Without further ado, I am going to move to monitoring and evaluation framework. This section of the webinar provides an introduction to monitoring and evaluation, information about key elements involved and an example of monitoring and evaluation framework, to help illustrate what these elements look like in practise. It assumes you have a top-level understanding of what outcomes are and also builds on a webinar earlier this year, creating a theory of change. If you missed the session on measuring impact, don't worry, it is available on our website and we will pop the link in the chat so you can look the at it in your own time. That said, although it is contextual information, knowledge of that is not a prerequisite for this webinar.
So, what is monitoring and evaluation? Well, monitoring refers to the collection, analysis and interpretation of information to information decisionmaking and track progress towards achieving objectives. It takes place throughout a project or programme and tends to focus on processes. Monitoring usually relates to the activities you deliver, who's delivering them and the people you might reach.
conversely, evaluation is the systematic assessment of a project or programme to provide evidence-based interpretation of the extent to which objectives were or were not achieved of it usually takes place at the end of a project or programme and tends to focus on the outcomes or impact that may or may not have occurred. Over the next slides, we are going to explore these elements a bit further before exploring a monitoring and evaluation framework.

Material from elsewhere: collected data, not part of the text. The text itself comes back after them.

Definition demo_authorizer : Authorizer (gmap string) :=
  match NewPolicyAuthorizer (λ s, s) DenyAll demo_policies demo_heap with (Ok a, _) => a | _ => DenyAll end.
Lemma KeyWritePrefix_sound_witness :
  KeyWritePrefix demo_authorizer "b" = true ∧ KeyWritePrefix demo_authorizer "a" = false ∧
  KeyWrite demo_authorizer "b/c" = true.
Proof.
  split; [vm_compute; reflexivity|]. split; [vm_compute; reflexivity|].
  apply (KeyWritePrefix_sound demo_authorizer "b" "b/c"); vm_compute; reflexivity.
Defined.
Lemma NewPolicyFromSource_valid_witness :
  ∃ p h', NewPolicyFromSource demo_decode no_legacy "id" 7 "rk" SyntaxCurrent ∅ = (Ok p, h') ∧ valid_policy h' p ∧
    Services p = [1%positive].
Proof.
  destruct (NewPolicyFromSource demo_decode no_legacy "id" 7 "rk" SyntaxCurrent ∅) as [[p|e|w] h'] eqn:Hrun;
    [|vm_compute in Hrun; discriminate..].
  exists p, h'. destruct (NewPolicyFromSource_valid _ _ _ _ _ _ _ _ _ Hrun) as (_&_&Hv&_).
  split; [reflexivity|]. split; [exact Hv|]. vm_compute in Hrun. by injection Hrun as <- _.
Defined.

(** The state of a server that has parsed the two policies. *)
Definition parsed_state : acl_state (gmap string) :=
  (resolveWithCache demo_decode no_legacy (λ s, s) [reader; writer] fresh_caches).2.
Definition parsed_policy (p : ACLPolicy) : Policy :=
  default (empty_policy "" 0) (GetParsedPolicy (as_caches parsed_state) (hex_encode (ACLPolicy_SetHash (λ s, s) p))).
Definition may_write (tokens : list (list ACLPolicy)) (s : acl_state (gmap string)) : list bool :=
  allows (λ a, ServiceWrite a "web") <$> compile_all tokens s.
Lemma merge_escalates_witness :
  may_write [[reader]] parsed_state = [false] ∧ may_write [[reader; writer]; [reader]] parsed_state !! 1%nat = Some true.
Proof.
  destruct (merge_escalates (T := gmap string) (λ s, s) demo_decode no_legacy DenyAll reader [writer] (parsed_policy reader)
    [parsed_policy writer] parsed_state "web" PolicyRead PolicyWrite) as [(a&s'&Ha&Hw)(b&s1&b'&s2&Hb&Hb'&Hw')].
  - vm_compute. reflexivity.
  - constructor; [vm_compute; reflexivity|constructor].
  - vm_compute. reflexivity.
  - vm_compute. reflexivity.
  - repeat constructor; eexists; (split; [vm_compute; reflexivity|]); split; auto; by left.
  - apply (bool_decide_unpack _). vm_compute. exact I.
  - vm_compute. reflexivity.
  - vm_compute. reflexivity.
  - unfold may_write, compile_all. rewrite Ha, Hb, Hb'. cbn [fmap list_fmap allows lookup list_lookup]. rewrite Hw, Hw'. split; reflexivity.
Defined.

there is a number of reasons you want to monitor and evaluate. I will run through quickly five reasons in the arts and culture sector is first, monitoring service users' progress. You might want to find out whether you are making progress towards or meeting your intended outcomes. This can be helpful to you as an organisation, but also for service users, as it can help them see their progress they are making.
Understanding and improving your organisation's work. So monitoring and evaluation can be used to help with this. It can help you identify which of your activities work and if some things work better than others, ie, your strengths and weaknesses. Building this understanding of how what you do works, will also put new a good position to improve your organisation's work. It helps you respond to changes you might see.
Accountability to funders, boards and other stakeholders. You will no doubt all be aware that many funders will want to know if you managed to achieve what you set out to. Many factor that into their decision and ask you to evaluate as part of their funding criteria. Likewise, staff and board may want to know how the organisation's performing to ascertain if it's achieving its mission. Similarly, collaborators or partners might want to know you are capable of delivering the things you say you are capable of. Sharing good practise across the sector. Sharing what works across the sector helps organisations to learn from each other and common straights leadership. It can be significant in terms of sharing information with peers, funders or even customers. And, finally, telling the public about what you do. Communicating impact data can build your organisation's reputation. Excuse me one moment.
I should have mentioned at the beginning I have a slight cough. So bear with me as I re-gain my voice.
So, yes, communicating impact and information data can build your organisation's reputation. The better evidence you have, the more effective and persuasive your communication will be. So, maybe why you might want to monitor and evaluation. I want to talk a little about how you go about conducting monitoring and evaluation. If we can jump to the next slide.
Before you can monitor and evaluate your work, you need to identify why you want to evaluate and the things that you actually want to evaluate. Typically at the center of any evaluation there are a number of different evaluation questions you are looking to answer. Evaluation questions set out what you hope to better understand about your project or programme and articulate the main aspects you wish to explore in your evaluation and help focus the data collection.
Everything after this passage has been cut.